The German Hotel and Restaurant Association (Dehoga) said it expected legal action against the ban on accommodation to be lodged the courts this week.
'Genuine emergency measure'
However, not everyone believes the restrictions are a bad thing. Chancellor Angela Merkel's chief of staff Helge Braun defended the ban on overnight stays.
"Mecklenburg-Western Pomerania as a whole has an incidence rate of something like around 5 (infections per 100,000 people in last seven days), and Berlin over 60.

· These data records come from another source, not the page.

Definition unit16 (big : bool) (x y : Ascii.ascii) : N :=
  if big then (code x * 256 + code y)%N else (code y * 256 + code x)%N.
Definition between (lo hi n : N) : bool := ((lo <=? n) && (n <=? hi))%N.
Fixpoint utf16_decode (big : bool) (b : bytes) : option text :=
  match b with
  | [] => Some []
  | x :: y :: r =>
      match r with
      | x' :: y' :: r' =>
          if between 55296 56319 (unit16 big x y) && between 56320 57343 (unit16 big x' y')
          then cons stand_in <$> utf16_decode big r'
          else cons (code_point (unit16 big x y)) <$> utf16_decode big r
      | _ => cons (code_point (unit16 big x y)) <$> utf16_decode big r
      end
  | _ => None
  end.
Fixpoint utf32_decode (big : bool) (b : bytes) : option text :=
  match b with
  | [] => Some []
  | w :: x :: y :: z :: r =>
      let n := if big then (unit16 true w x * 65536 + unit16 true y z)%N
               else (unit16 false y z * 65536 + unit16 false w x)%N in
      if (n <? 1114112)%N then cons (code_point n) <$> utf32_decode big r else None
  | _ => None
  end.

Definition decode_bytes (b : bytes) : option text :=
  match detect_encoding b with
  | Utf8 => utf8_decode (pass_surrogates b)
  | Utf8Sig => utf8_decode (pass_surrogates (drop 3 b))
  | Utf16 big => utf16_decode big b
  | Utf16Bom => utf16_decode (starts [254;255]%N b) (drop 2 b)
  | Utf32 big => utf32_decode big b
  | Utf32Bom => utf32_decode (starts [0;0;254;255]%N b) (drop 4 b)
  end.
Lemma state_mapping (t : dict) f d : t <> [] -> (exists l, t = state_of l) -> sort_keys (JObj t) = JObj d ->
  canonical_mapping (JObj t) f = Ok d.
Proof.
  intros N [l Hl] E. destruct (state_finite l) as [Hf Hi]. rewrite <- Hl in Hf, Hi.
  unfold canonical_mapping. rewrite Hf, Hi. cbn [andb]. destruct t as [|x t]; [done|]. by rewrite E.
Qed.

(** An object with distinct keys that equals a table of strings is that table. *)
Lemma state_exact d l : canonical d -> NoDup d.*1 -> py_eq (JObj d) (JObj (state_of l)) = true ->
  sort_keys (JObj (state_of l)) = JObj d.
Proof.
  intros (_ & S & _ & _) ND E. cbn [py_eq] in E. apply andb_true_iff in E as [EL EA].
  apply Nat.eqb_eq in EL. rewrite forallb_forall in EA.
  assert (Sub : d ⊆ state_of l).
  { intros [k v] Hin. specialize (EA (k, v) ltac:(by apply list_elem_of_In)). cbn [fst snd] in EA.
    destruct (dict_get k (state_of l)) as [w|] eqn:G; [|done]. apply dict_get_in in G.
    assert (exists t, w = JStr t) as [t ->].
    { apply list_elem_of_In, in_map_iff in G as (kv & [= _ <-] & _). eauto. }
    by apply py_eq_str in EA as ->. }
  assert (P : d ≡ₚ state_of l).
  { apply submseteq_length_Permutation; [|lia]. apply NoDup_submseteq; [|done]. by eapply NoDup_fmap_1. }
  rewrite <- S. cbn [sort_keys]. f_equal. apply sort_pairs_perm.
  - by rewrite <- P.
  - rewrite map_map. cbn [fst]. by rewrite <- P.
Qed.

Lemma pre_not_nil step : PRE_STATES step <> [] /\ forall scribe, POST_STATES scribe step <> [].
Proof. by destruct step. Qed.
Lemma pre_state_of step : (exists l, PRE_STATES step = state_of l) /\ forall scribe, exists l, POST_STATES scribe step = state_of l.
Proof. unfold PRE_STATES, POST_STATES. eauto. Qed.

Lemma state_float_free l j d : JObj d = j -> py_eq (JObj d) (JObj (state_of l)) = true -> float_free j = true.
Proof.
  intros <- E. cbn [py_eq] in E. apply andb_true_iff in E as [_ EA]. cbn [float_free].
  rewrite forallb_forall in EA |- *. intros [k v] Hin. specialize (EA _ Hin). cbn [fst snd] in *.
  destruct (dict_get k (state_of l)) as [w|] eqn:G; [|done]. apply dict_get_in, list_elem_of_In, in_map_iff in G as (kv & [= _ <-] & _).
  by apply py_eq_str in EA as ->.
Qed.

(** *** A constructed subject *)

Section subject_facts.
  Context `{Digest} `{IsoTime} `{IsoDate}.
  Variable cfg : configuration.
  Implicit Types (s : ActivationStepSubject) (a : subject_args).

(** The arguments are dictionaries: no key twice. *)
Definition keys_of (j : json) : list string := match j with JObj kvs => kvs.*1 | _ => [] end.
Definition distinct_keys a : Prop := NoDup (keys_of (sa_pre_state a)) /\ NoDup (keys_of (sa_post_state a)).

"When such differences in the incidence rate of infection occur, I think it is quite clear that everyone wants to protect themselves, and then in the end something like this is inevitable," the CDU politician said on the ARD programme "Bericht aus Berlin".
The really important thing is that the cities get below the 50 mark, Braun said. "If we manage to do that, travel will not be a problem." The ban on accommodation is therefore a "genuine emergency measure", he added.
Possible more aid for the hospitality industry
Meanwhile, federal Economics Minister Peter Altmaier discussed the prospect of additional aid for restaurateurs.
"If it now turns out that there is a risk of another substantial drop in sales for restaurateurs, hoteliers and restaurant owners because people are insecure and do not come, then I, as Economics Minister, am of the opinion: we must help those affected more," he said.
"I do not want these family businesses to give up and disappear and then we may end up with nothing but fast food chains."
Altmaier also spoke out in favour of more uniformity in the coronavirus travel rules: "There must be a uniform and clear regulation so that every citizen knows where he stands." Altmaier said that the 16 federal states were responsible for reaching a common agreement.
SPD leader Saskia Esken also called for a nationwide approach. "The development of corona infection figures is worrying and everything must be done to contain the pandemic," she told the newspapers of the Funke Media Group.
Uniform regulations, for example on travel restrictions, should be part of the the Protection Against Infection Act, she added. This would help the population to accept the rules.